Start of Block

(** [(and (like hostname h) (not (contains agentid agent)))] on the offer of
    [h1]. *)
Definition like_and_not_contains : Statement :=
  AndStatement (LikeStatement ctx_h1 "hostname" "h")
    (NotStatement (ContainsStatement ctx_h1 "agentid" "agent")).

(** A machine in the state [normal], the mutex free, no hook called yet. *)
Definition machine_normal : StateMachine.StateMachine :=
  {| StateMachine.state := Some StateMachine.StateNormal;
     StateMachine.lock := false;
     StateMachine.hooks := [] |}.

(** ** Inputs for the registry *)

Import Janitor.

(** The balancer that answers the first target. *)
Definition firstBalancer : Balancer := {| Next := λ _ targets, head targets |}.

Definition target_A : Target.t :=
  Target.mk "A" "foo" "v1" "1" "0-A" "10.0.0.1" 80 1.

Definition target_B : Target.t :=
  Target.mk "B" "foo" "v1" "1" "0-B" "10.0.0.2" 80 1.

(** A second version of the task of [target_A]. *)
Definition target_A' : Target.t :=
  Target.mk "A" "foo" "v2" "2" "0-A" "10.0.0.9" 81 3.

(** A target the task of which is not named after its application. *)
Definition target_x : Target.t :=
  Target.mk "a" "x" "v1" "1" "x" "10.0.0.3" 80 1.

Definition store0 : gmap nat Target.t :=
  <[0 := target_A]> (<[1 := target_B]> (<[2 := target_A']> (<[3 := target_x]> ∅))).

Definition registry_empty : Upstreams := {| store := store0; upstreams := [] |}.

Definition upstream_A (s : Sessions.t) : Upstream.t :=
  {| Upstream.AppID := "A"; Upstream.AppAlias := "foo";
     Upstream.Targets := [0];
     Upstream.sessions := s;
     Upstream.balancer := firstBalancer |}.

(** A second task of the application [A]. *)
Definition target_A1 : Target.t :=
  Target.mk "A" "foo" "v1" "1" "1-A" "10.0.0.4" 80 3.

Definition store1 : gmap nat Target.t := <[4 := target_A1]> store0.

(** The upstream of [A] with its two tasks, the address [1.2.3.4] bound to
    the first one. *)
Definition upstream_A2 : Upstream.t :=
  {| Upstream.AppID := "A"; Upstream.AppAlias := "foo";
     Upstream.Targets := [0; 4];
     Upstream.sessions :=
       Sessions.update Sessions.newSessions "1.2.3.4" 0 5;
     Upstream.balancer := firstBalancer |}.

Definition registry_A2 : Upstreams :=
  {| store := store1; upstreams := [upstream_A2] |}.



(** The registry after [target_A] was inserted. *)
Definition registry_A : Upstreams :=
  {| store := store0; upstreams := [upstream_A Sessions.newSessions] |}.

End Examples.

(** * Properties of the application state machine *)

Module StateMachineFacts.

Import StateMachine.

Lemma StateFactory_Name stateName s :
  StateFactory stateName = Ok s → Name s = stateName.
Proof.
  unfold StateFactory.
  repeat match goal with
    | |- context [String.eqb ?a ?b] =>
        destruct (String.eqb_spec a b) as [->|_]; [by intros [= <-]|]
    end.
  done.
Qed.

Lemma StateFactory_updating : StateFactory APP_STATE_UPDATING = Panic "unrecognized state".
Proof. reflexivity. Qed.

Lemma StateFactory_cancel_update :
  StateFactory APP_STATE_CANCEL_UPDATE = Panic "unrecognized state".
Proof. reflexivity. Qed.

(** A transition the state refuses is answered by an error, and nothing of
    the machine changes. *)
Lemma TransitTo_refused can machine s target :
  state machine = Some s →
  can s target = false →
  ∃ err, TransitTo can machine target = Returned (Some err) machine.
Proof. intros Hs Hcan. unfold TransitTo. rewrite Hs, Hcan. eauto. Qed.

(** A transition the state permits, to a state [StateFactory] builds, leaves
    the old state, enters the new one and answers nil. *)
Lemma TransitTo_permitted can s h target s' :
  can s target = true →
  StateFactory target = Ok s' →
  TransitTo can {| state := Some s; lock := false; hooks := h |} target
  = Returned None
      {| state := Some s'; lock := false;
         hooks := (h ++ [OnExit s]) ++ [OnEnter s'] |}.
Proof. intros Hcan Hf. unfold TransitTo. simpl. by rewrite Hcan, Hf. Qed.

(** A permitted transition to a name [StateFactory] has no case for panics
    after [OnExit] ran, with the mutex held and the state as it was. *)
Lemma TransitTo_permitted_unrecognized can s h target msg :
  can s target = true →
  StateFactory target = Panic msg →
  TransitTo can {| state := Some s; lock := false; hooks := h |} target
  = Panicked msg {| state := Some s; lock := true; hooks := h ++ [OnExit s] |}.
Proof. intros Hcan Hf. unfold TransitTo. simpl. by rewrite Hcan, Hf. Qed.

(** With the table of section 4.4 for [CanTransitTo]: the two transitions the
    table marks legal and the specification names end in a panic. *)
Lemma TransitTo_table_updating_panics :
  CanTransitTo_table StateNormal APP_STATE_UPDATING = true
  ∧ TransitTo CanTransitTo_table
      {| state := Some StateNormal; lock := false; hooks := [] |}
      APP_STATE_UPDATING
    = Panicked "unrecognized state"
        {| state := Some StateNormal; lock := true;
           hooks := [OnExit StateNormal] |}
  ∧ CanTransitTo_table StateUpdating APP_STATE_CANCEL_UPDATE = true
  ∧ TransitTo CanTransitTo_table
      {| state := Some StateUpdating; lock := false; hooks := [] |}
      APP_STATE_CANCEL_UPDATE
    = Panicked "unrecognized state"
        {| state := Some StateUpdating; lock := true;
           hooks := [OnExit StateUpdating] |}.
Proof. repeat split. Qed.

(** With the table of section 4.4: a legal transition to any of the five
    states [StateFactory] builds installs that state and answers nil. *)
Lemma TransitTo_table_legal_built s h (target : string) :
  CanTransitTo_table s target = true →
  target ≠ APP_STATE_UPDATING →
  target ≠ APP_STATE_CANCEL_UPDATE →
  ∃ s', Name s' = target
        ∧ TransitTo CanTransitTo_table
            {| state := Some s; lock := false; hooks := h |} target
          = Returned None
              {| state := Some s'; lock := false;
                 hooks := (h ++ [OnExit s]) ++ [OnEnter s'] |}.
Proof.
  intros Hcan Hu Hc.
  assert (is_Ok (StateFactory target) = true) as Hbuilt.
  { destruct s; simpl in Hcan; try discriminate Hcan;
      repeat match type of Hcan with
        | (_ || _) = true => apply orb_true_iff in Hcan as [Hcan|Hcan]
        | String.eqb _ _ = true => apply String.eqb_eq in Hcan; subst target
        end;
      first [reflexivity | by destruct Hu | by destruct Hc]. }
  destruct (StateFactory target) as [s'|] eqn:Hs'; [|discriminate Hbuilt].
  exists s'. split; [by apply StateFactory_Name|].
  by apply TransitTo_permitted.
Qed.

(** C1. The specification asks that [TransitTo] installs the target and answers nil
    for every pair the table marks legal, [normal] to [updating] and
    [updating] to [cancel_update] among them. On the code no call of
    [TransitTo] towards ["updating"] or ["cancel_update"] ever answers nil,
    whatever the machine and whatever [CanTransitTo] of its state says:
    [StateFactory] has no case for the two names. *)
Theorem TransitTo_updating_never_installed
    (can : State → string → bool) (machine machine' : StateMachine) :
  TransitTo can machine APP_STATE_UPDATING ≠ Returned None machine'
  ∧ TransitTo can machine APP_STATE_CANCEL_UPDATE ≠ Returned None machine'.
Proof.
  unfold TransitTo.
  split; destruct (state machine) as [s|]; try done;
    destruct (can s _); try done; by destruct (lock machine).
Qed.

(** A call that answers an error was refused, and left the machine as it
    was. *)
Lemma TransitTo_refused_inv can machine target err machine' :
  TransitTo can machine target = Returned (Some err) machine' →
  machine' = machine ∧ ∃ s, state machine = Some s ∧ can s target = false.
Proof.
  unfold TransitTo. destruct (state machine) as [s|] eqn:Hs; [|done].
  destruct (can s target) eqn:Hcan.
  - destruct (lock machine); [done|]. by destruct (StateFactory target).
  - intros [= _ <-]. eauto.
Qed.

End StateMachineFacts.

(** * Properties of the constraint statements *)

Module ConstraintsFacts.

Import Constraints Examples.

(** ** The run monad *)

Lemma bind_Ok {A B} (t : list Statement) (a : A) (f : A → Run B) :
  (t, Ok a) ≫= f = ((t ++ trace (f a))%list, outcome (f a)).
Proof. unfold mbind, Run_bind, trace, outcome. by destruct (f a). Qed.

Lemma bind_Panic {A B} (t : list Statement) msg (f : A → Run B) :
  (t, Panic msg) ≫= f = (t, Panic msg).
Proof. reflexivity. Qed.

Lemma run_eta {A} (m : Run A) : m = (trace m, outcome m).
Proof. by destruct m. Qed.

(** ** Validation *)

Lemma SliceContains_elem_of (s : list string) (e : string) :
  SliceContains s e = true ↔ e ∈ s.
Proof.
  induction s as [|x s IH]; simpl.
  - split; [done | by intros ?%elem_of_nil].
  - rewrite orb_true_iff, IH, String.eqb_eq, elem_of_cons.
    split; (intros [?|?]; [left | right]); congruence.
Qed.

Lemma likeWhat_spec (what : string) :
  SliceContains likeWhat what = true ↔ what = "hostname" ∨ what = "agentid".
Proof.
  rewrite SliceContains_elem_of. unfold likeWhat.
  rewrite !elem_of_cons, elem_of_nil. tauto.
Qed.

(** What [Valid] of a [like] or a [contains] decides: the attribute is one of
    the two names of [likeWhat]. *)
Lemma Valid_Like_Contains_iff ctx (what regex : string) :
  (Valid (LikeStatement ctx what regex) = None
     ↔ what = "hostname" ∨ what = "agentid")
  ∧ (Valid (ContainsStatement ctx what regex) = None
     ↔ what = "hostname" ∨ what = "agentid").
Proof.
  split; cbn [Valid]; rewrite <- likeWhat_spec;
    destruct (SliceContains likeWhat what); split; intros; congruence.
Qed.

Lemma Valid_Unique_iff ctx (what : string) :
  Valid (UniqueStatment ctx what) = None ↔ what = "hostname".
Proof.
  cbn [Valid uniqWhat SliceContains]. rewrite orb_false_r.
  destruct (String.eqb_spec "hostname" what) as [<-|Hne];
    split; intros; congruence.
Qed.

(** ** C5 *)

(** C5. The specification asks that [Valid] accepts a [like] or a [contains] over a
    user-defined text attribute. The offer [offer_h1] has the text attribute
    [rack] of value [r1], and [Eval] of the two statements over [rack] finds
    it; [Valid] refuses both statements. *)
Theorem Valid_refuses_user_attribute :
  Valid (LikeStatement ctx_h1 "rack" "r1")
    = Some "only hostname, agentid are supported"
  ∧ Valid (ContainsStatement ctx_h1 "rack" "r1")
    = Some "only hostname, ip, agentid are supported"
  ∧ outcome (Eval (E:=literalRegexp) (LikeStatement ctx_h1 "rack" "r1"))
    = Ok true
  ∧ outcome (Eval (E:=literalRegexp) (ContainsStatement ctx_h1 "rack" "r1"))
    = Ok true.
Proof. repeat split. Qed.

(** ** C2 *)

(** [Eval] of a [unique] answers false, whatever the context and the
    attribute. *)
Lemma UniqueStatment_Eval {E : RegexpEngine} ctx (what : string) :
  Eval (UniqueStatment ctx what) = ([UniqueStatment ctx what], Ok false).
Proof. simpl. by destruct (String.eqb what "hostname"). Qed.

(** C2. The specification asks that [Unique(hostname)] is true exactly when no running
    task of the application is on the host of the offer. For the first slot
    of an application without a running task and the offer of [h1], the
    hostname is unused and the statement is valid, and [Eval] answers false, under
    every regexp engine. *)
Theorem UniqueStatment_Eval_unused_hostname :
  hostnameUnused ctx_h1 = true
  ∧ Valid (UniqueStatment ctx_h1 "hostname") = None
  ∧ ∀ E : RegexpEngine,
      outcome
        (Eval (E:=E) (SetContext ctx_h1 (UniqueStatment noContext "hostname")))
      = Ok false.
Proof. repeat split. Qed.

(** ** C3 *)

Section EvalFacts.

Context {E : RegexpEngine}.

Lemma Eval_Not (op1 : Statement) :
  Eval (NotStatement op1)
  = (trace (Eval op1),
     match outcome (Eval op1) with
     | Ok b => Ok (negb b)
     | Panic msg => Panic msg
     end).
Proof.
  simpl. destruct (Eval op1) as [t [b|msg]]; [|done].
  rewrite bind_Ok. simpl. by rewrite app_nil_r.
Qed.

Lemma Eval_And (op1 op2 : Statement) :
  Eval (AndStatement op1 op2)
  = match outcome (Eval op2) with
    | Ok true => ((trace (Eval op2) ++ trace (Eval op1))%list, outcome (Eval op1))
    | Ok false => (trace (Eval op2), Ok false)
    | Panic msg => (trace (Eval op2), Panic msg)
    end.
Proof.
  simpl. destruct (Eval op2) as [t [[|]|msg]]; [| |done]; rewrite bind_Ok.
  - done.
  - simpl. by rewrite app_nil_r.
Qed.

End of Block

* _HOW TO COMPLETE THIS TASK_
Please return every line in the data that includes the string "RegexpEngine".

* _PROBLEM SOLUTION_
Lemma UniqueStatment_Eval {E : RegexpEngine} ctx (what : string) :
  ∧ ∀ E : RegexpEngine,
Context {E : RegexpEngine}.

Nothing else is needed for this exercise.